Certain officers and/or directors of the Fund are also officers and/or directors
of the investment manager.
Note 3. Portfolio Activity
Purchases and sales of investment securities, other than short-term
investments, for the year ended December 31, 1998, aggregated $72,868,427 and
$75,368,435, respectively.
The Federal income tax cost basis of the Fund's investments at December 31, 1998
was substantially the same as the cost basis for financial reporting. Gross
unrealized appreciation and depreciation amounted to $1,413,897 and $5,676,529,
respectively, resulting in net unrealized depreciation for Federal income tax
purposes of $4,262,632.
Note 4. Loan Participations
The Fund invests in fixed and floating rate loans arranged through private
negotiations between a foreign sovereign entity and one or more financial
institutions. The Fund's investment in any such loan may be in the form of a
participation in or an assignment of the loan.
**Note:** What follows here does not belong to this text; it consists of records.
(** X19 at a concrete input: a node without a registry, and a browse
    that resolves registry a. *)
Lemma discovered_registry_ends_peer_to_peer_witness :
  let w := set_others [Example.background_runs discovery_due]
             (set_mdns [[(100, Example.registry_a)]] Example.quiet) in
  let l := {| PeerToPeer.registration_services := [];
              PeerToPeer.registration_services_discovered := false;
              PeerToPeer.background_discovery := true;
              PeerToPeer.ver := api_resource_versions_init;
              PeerToPeer.most_recent_update := 0%N |} in
  exists w' l',
    loop (PeerToPeer.iteration Example.some_settings) 1 (w, l) = returned (w', l')
    /\ PeerToPeer.registration_services l' = [(100, Example.registry_a)]
    /\ log w' = [browsed].
Proof.
  destruct (@discovered_registry_ends_peer_to_peer Example.some_settings 0
              (set_others [Example.background_runs discovery_due]
                 (set_mdns [[(100, Example.registry_a)]] Example.quiet))
              {| PeerToPeer.registration_services := [];
                 PeerToPeer.registration_services_discovered := false;
                 PeerToPeer.background_discovery := true;
                 PeerToPeer.ver := api_resource_versions_init;
                 PeerToPeer.most_recent_update := 0%N |}
              (Example.background_runs discovery_due) [] [(100, Example.registry_a)] []
              eq_refl eq_refl eq_refl)
    as (w' & l' & H1 & H2 & _ & _ & _ & _ & H3);
    try reflexivity; try discriminate.
  exists w', l'. auto.
Defined.
(** A settlement above the threshold loses on a link that joins it to a
    settlement below, whichever way the link is oriented. *)
Lemma net_flow_donor_negative G T cap es a b l nA nB fA fB :
  0 < cap → (a, b, l) ∈ es ∨ (b, a, l) ∈ es →
  nodes G !! a = Some nA → nodes G !! b = Some nB →
  blocked nA = false → blocked nB = false →
  food nA = Some fA → food nB = Some fB → T < fA → fB < T →
  net_flow G T cap es a < 0.
Proof.
  intros Hcap Hin HA HB HbA HbB HfA HfB H1 H2.
  assert (∀ e, link_delta G T cap e a ≤ 0) as Hle.
  { intros e. pose proof (link_delta_upper G T cap e a nA fA ltac:(lia) HA HfA) as Hu.
    unfold per_link_gain in Hu. destruct (touches a e); lia. }
  assert (a ≠ b) as Hab by (intros ->; simplify_eq; lia).
  assert (link_delta G T cap (a, b, l) a < 0) as Hneg.
  { unfold link_delta, link_flow, min3. simpl. rewrite HA, HB, HbA, HbB, HfA, HfB.
    simpl. destruct (Z.ltb_spec T fA), (Z.ltb_spec fB T); try lia. simpl.
    repeat case_decide; try congruence; lia. }
  assert (∀ es', net_flow G T cap es' a ≤ 0) as Hall.
  { intros es'. induction es' as [|e' es' IH']; simpl; [lia|].
    specialize (Hle e'). lia. }
  induction es as [|e es IH].
  { destruct Hin as [Hin|Hin]; by apply elem_of_nil in Hin. }
  simpl. specialize (Hall es). specialize (Hle e).
  destruct Hin as [[<-|Hin]%elem_of_cons | [<-|Hin]%elem_of_cons].
  - lia.
  - assert (net_flow G T cap es a < 0) by (apply IH; auto). lia.
  - rewrite (link_delta_flip G T cap a b l l a). lia.
  - assert (net_flow G T cap es a < 0) by (apply IH; auto). lia.
Qed.

(** X3: on a well-formed graph [trade_food] returns the graph it was
    given when no link joins an unblocked settlement above the threshold to
    an unblocked settlement below it; with a positive cap, only then; and
    with a cap of zero, always. *)
Theorem trade_noop_iff_no_straddle G T cap :
  graph_wf G = true →
  (Forall (λ e, ¬ straddles G T e) (edges G) → trade_food G T cap = Some G) ∧
  (0 < cap → trade_food G T cap = Some G →
   Forall (λ e, ¬ straddles G T e) (edges G)) ∧
  trade_food G T 0 = Some G.
Proof.
  intros Hwf. split; [|split].
  - intros Hno. apply trade_food_no_flow; [done|].
    eapply Forall_impl; [exact Hno|]. intros e. apply link_flow_not_straddling.
  - intros Hcap H. apply Forall_forall. intros [[a b] l] He Hs.
    destruct Hs as (nA & nB & fA & fB & HA & HB & HbA & HbB & HfA & HfB & Hdir).
    simpl in *.
    destruct Hdir as [[H1 H2]|[H1 H2]].
    + pose proof (net_flow_donor_negative G T cap (edges G) a b l nA nB fA fB
                    Hcap (or_introl He) HA HB HbA HbB HfA HfB H1 H2) as Hneg.
      destruct (trade_food_stock _ _ _ _ _ _ H HA) as (f & n' & Hf & Hn' & Hf' & _).
      simplify_eq. lia.
    + pose proof (net_flow_donor_negative G T cap (edges G) b a l nB nA fB fA
                    Hcap (or_intror He) HB HA HbB HbA HfB HfA H1 H2) as Hneg.
      destruct (trade_food_stock _ _ _ _ _ _ H HB) as (f & n' & Hf & Hn' & Hf' & _).
      simplify_eq. lia.
  - apply trade_food_no_flow; [done|]. apply Forall_forall. intros e _.
    apply link_flow_cap_0.
Qed.

Lemma trade_noop_iff_no_straddle_witness :
  graph_wf pair_graph_traded = true ∧
  trade_food pair_graph_traded 100 20 = Some pair_graph_traded.
Proof.
  split; [vm_compute; reflexivity|].
  assert (graph_wf pair_graph_traded = true) as Hwf by (vm_compute; reflexivity).
  apply (proj1 (trade_noop_iff_no_straddle pair_graph_traded 100 20 Hwf)).
  repeat constructor.
  intros (nA & nB & fA & fB & HA & HB & _ & _ & HfA & HfB & Hdir).
  vm_compute in HA, HB. simplify_eq. vm_compute in HfA, HfB. simplify_eq. lia.
Defined.

(** X4: with a non-negative cap, one call to [trade_food] changes the food
    of a settlement by at most the number of its links times what one link
    can carry (its distance to the threshold, at most the cap); a
    settlement at or below the threshold never loses food and a settlement
    at or above it never gains any. *)
Theorem trade_food_bounds G T cap :
  graph_wf G = true → 0 ≤ cap →
  ∃ G', trade_food G T cap = Some G' ∧
    ∀ c n, nodes G !! c = Some n →
      ∃ f f', food n = Some f ∧ stock G' c = Some f' ∧
        f - degree (edges G) c * per_link_loss T cap f ≤ f' ∧
        f' ≤ f + degree (edges G) c * per_link_gain T cap f ∧
        (f ≤ T → f ≤ f') ∧ (T ≤ f → f' ≤ f).
Proof.
  intros Hwf Hcap. destruct (trade_food_total G T cap Hwf) as [G' H].
  exists G'. split; [done|]. intros c n Hc.
  destruct (trade_food_stock _ _ _ _ _ _ H Hc) as (f & n' & Hf & Hn' & Hf' & _).
  exists f, (f + net_flow G T cap (edges G) c).
  pose proof (net_flow_lower G T cap (edges G) c n f Hcap Hc Hf) as Hlo.
  pose proof (net_flow_upper G T cap (edges G) c n f Hcap Hc Hf) as Hup.
  pose proof (degree_nonneg (edges G) c) as Hd.
  split; [done|]. split; [by eapply stock_Some|].
  unfold per_link_loss, per_link_gain in *.
  repeat split; try lia.
  - intros Hle. rewrite Z.max_r, Z.min_l in Hlo by lia. lia.
  - intros Hle. rewrite Z.max_r, Z.min_l in Hup by lia. lia.
Qed.

Lemma trade_food_bounds_witness :
  (graph_wf star_graph = true ∧ 0 ≤ 20) ∧
  ∃ G', trade_food star_graph 100 20 = Some G' ∧
    ∀ c n, nodes star_graph !! c = Some n →
      ∃ f f', food n = Some f ∧ stock G' c = Some f' ∧
        f - degree (edges star_graph) c * per_link_loss 100 20 f ≤ f' ∧
        f' ≤ f + degree (edges star_graph) c * per_link_gain 100 20 f ∧
        (f ≤ 100 → f ≤ f') ∧ (100 ≤ f → f' ≤ f).
Proof.
  split; [split; [vm_compute; reflexivity|lia]|].
  apply (trade_food_bounds star_graph 100 20); [vm_compute; reflexivity|lia].
Defined.

(** ** Which links matter *)

Lemma graph_wf_set_edges G es :
  graph_wf G = true →
  (∀ e, e ∈ es → is_Some (nodes G !! e.1.1) ∧ is_Some (nodes G !! e.1.2)) →
  graph_wf (set_edges es G) = true.
Proof.
  intros Hwf Hes. unfold graph_wf. simpl. rewrite (graph_wf_fed G Hwf). simpl.
  apply forallb_forall. intros e He%list_elem_of_In. destruct (Hes e He).
  by rewrite !bool_decide_eq_true_2.
Qed.

(** Two edge lists with the same net flows give the same trade. *)
Lemma trade_food_same_net_flow G es es' T cap :
  graph_wf (set_edges es G) = true → graph_wf (set_edges es' G) = true →
  (∀ c, net_flow G T cap es' c = net_flow G T cap es c) →
  nodes <$> trade_food (set_edges es' G) T cap
  = nodes <$> trade_food (set_edges es G) T cap.
Proof.
  intros Hwf Hwf' Hnet.
  destruct (trade_food_total _ T cap Hwf) as [G1 H1].
  destruct (trade_food_total _ T cap Hwf') as [G2 H2].
  rewrite H1, H2. simpl. f_equal. apply map_eq. intros c.
  apply trade_food_lookup in H1 as [_ Hn1]. apply trade_food_lookup in H2 as [_ Hn2].
  destruct (Hn1 c) as [-> _]. destruct (Hn2 c) as [-> _]. simpl.
  f_equal. f_equal. apply Hnet.
Qed.

Lemma set_edges_id G : set_edges (edges G) G = G.
Proof. by destruct G. Qed.

Lemma net_flow_filter G T cap (P : string * string * TradeLink → Prop)
    `{!∀ e, Decision (P e)} es c :
  (∀ e, e ∈ es → ¬ P e → link_flow G T cap e = 0) →
  net_flow G T cap (filter P es) c = net_flow G T cap es c.
Proof.
  induction es as [|e es IH]; intros Hz; [done|].
  rewrite filter_cons. simpl.
  rewrite <- IH by (intros e' He'; apply Hz; by apply list_elem_of_further).
  destruct (decide (P e)); simpl; [done|].
  rewrite link_delta_no_flow; [lia|]. apply Hz; [apply list_elem_of_here|done].
Qed.

(** X5: for [trade_food], blocking settlements is the same as removing
    every link that touches one of them: the call gives the same nodes on
    the graph and on the graph without those links. *)
Theorem blocking_cuts_links G T cap :
  graph_wf G = true →
  nodes <$> trade_food
              (set_edges (filter (λ e, is_blocked G e.1.1 = false
                                       ∧ is_blocked G e.1.2 = false) (edges G)) G)
              T cap
  = nodes <$> trade_food G T cap.
Proof.
  intros Hwf.
  transitivity (nodes <$> trade_food (set_edges (edges G) G) T cap);
    [|by rewrite set_edges_id].
  apply trade_food_same_net_flow.
  - by rewrite set_edges_id.
  - apply graph_wf_set_edges; [done|]. intros e [_ He]%list_elem_of_filter.
    by apply graph_wf_edge.
  - intros c. apply net_flow_filter. intros e _ Hn. apply link_flow_blocked.
    destruct (is_blocked G e.1.1), (is_blocked G e.1.2); auto.
Qed.

Lemma blocking_cuts_links_witness :
  graph_wf siege_graph = true ∧
  nodes <$> trade_food (set_edges [("A", "B", link)] siege_graph) 100 20
  = nodes <$> trade_food siege_graph 100 20.
Proof.
  split; [vm_compute; reflexivity|].
  apply (blocking_cuts_links siege_graph 100 20). vm_compute; reflexivity.
Defined.

Lemma link_delta_flip_link G T cap e c :
  link_delta G T cap (flip_link e) c = link_delta G T cap e c.
Proof. destruct e as [[a b] l]. apply link_delta_flip. Qed.

Lemma net_flow_reoriented G T cap es es' c :
  Forall2 (λ e e', e' = e ∨ e' = flip_link e) es es' →
  net_flow G T cap es' c = net_flow G T cap es c.
Proof.
  induction 1 as [|e e' es es' [-> | ->] _ IH]; simpl; [done| |].
  - by rewrite IH.
  - by rewrite IH, link_delta_flip_link.
Qed.

(** X6: the orientation in which [G.edges()] yields each link does not
    matter: turning any of the links round gives the same nodes after
    [trade_food]. *)
Theorem trade_orientation_independent G es' T cap :
  graph_wf G = true →
  Forall2 (λ e e', e' = e ∨ e' = flip_link e) (edges G) es' →
  nodes <$> trade_food (set_edges es' G) T cap = nodes <$> trade_food G T cap.
Proof.
  intros Hwf Hfl.
  transitivity (nodes <$> trade_food (set_edges (edges G) G) T cap);
    [|by rewrite set_edges_id].
  apply trade_food_same_net_flow.
  - by rewrite set_edges_id.
  - apply graph_wf_set_edges; [done|]. intros e' He'.
    apply list_elem_of_lookup in He' as [i Hi].
    destruct (Forall2_lookup_r _ _ _ _ _ Hfl Hi) as (e & He & Hor).
    apply list_elem_of_lookup_2 in He.
    destruct (graph_wf_edge G e Hwf He). by destruct Hor as [-> | ->].
  - intros c. by apply net_flow_reoriented.
Qed.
The cost of the Fund's loan
participations was $4,668,501.
In connection with purchasing participations, the Fund generally will have no
right to enforce compliance by the borrower with the terms of the loan agreement
relating to the loan, nor any rights of set-off against the borrower, and the
Fund may not benefit directly from any collateral supporting the loan in which
it has purchased the participation. As a result, the Fund will assume the credit
risk of both the borrower and the lender that is selling the participation. In
the event of the insolvency of the lender selling the participation, the Fund
may be treated as a general creditor of the lender and may not benefit from any
set-off between the lender and the borrower.
Note 5. Credit Risk
The yields of emerging markets debt obligations and high-yield corporate debt
obligations reflect, among other things, perceived credit risk. The Fund's
investment in securities rated below investment grade typically involve risks
not associated with higher rated securities including, among others, overall
greater risk of timely and ultimate payment of interest and principal, greater
market price volatility and less liquid secondary market trading. The
consequences of political, social, economic or diplomatic changes may have
disruptive effects on the market prices of investments held by the Fund.
Page 14
<PAGE>
SALOMON BROTHERS HIGH INCOME FUND INC
Notes to Financial Statements (continued)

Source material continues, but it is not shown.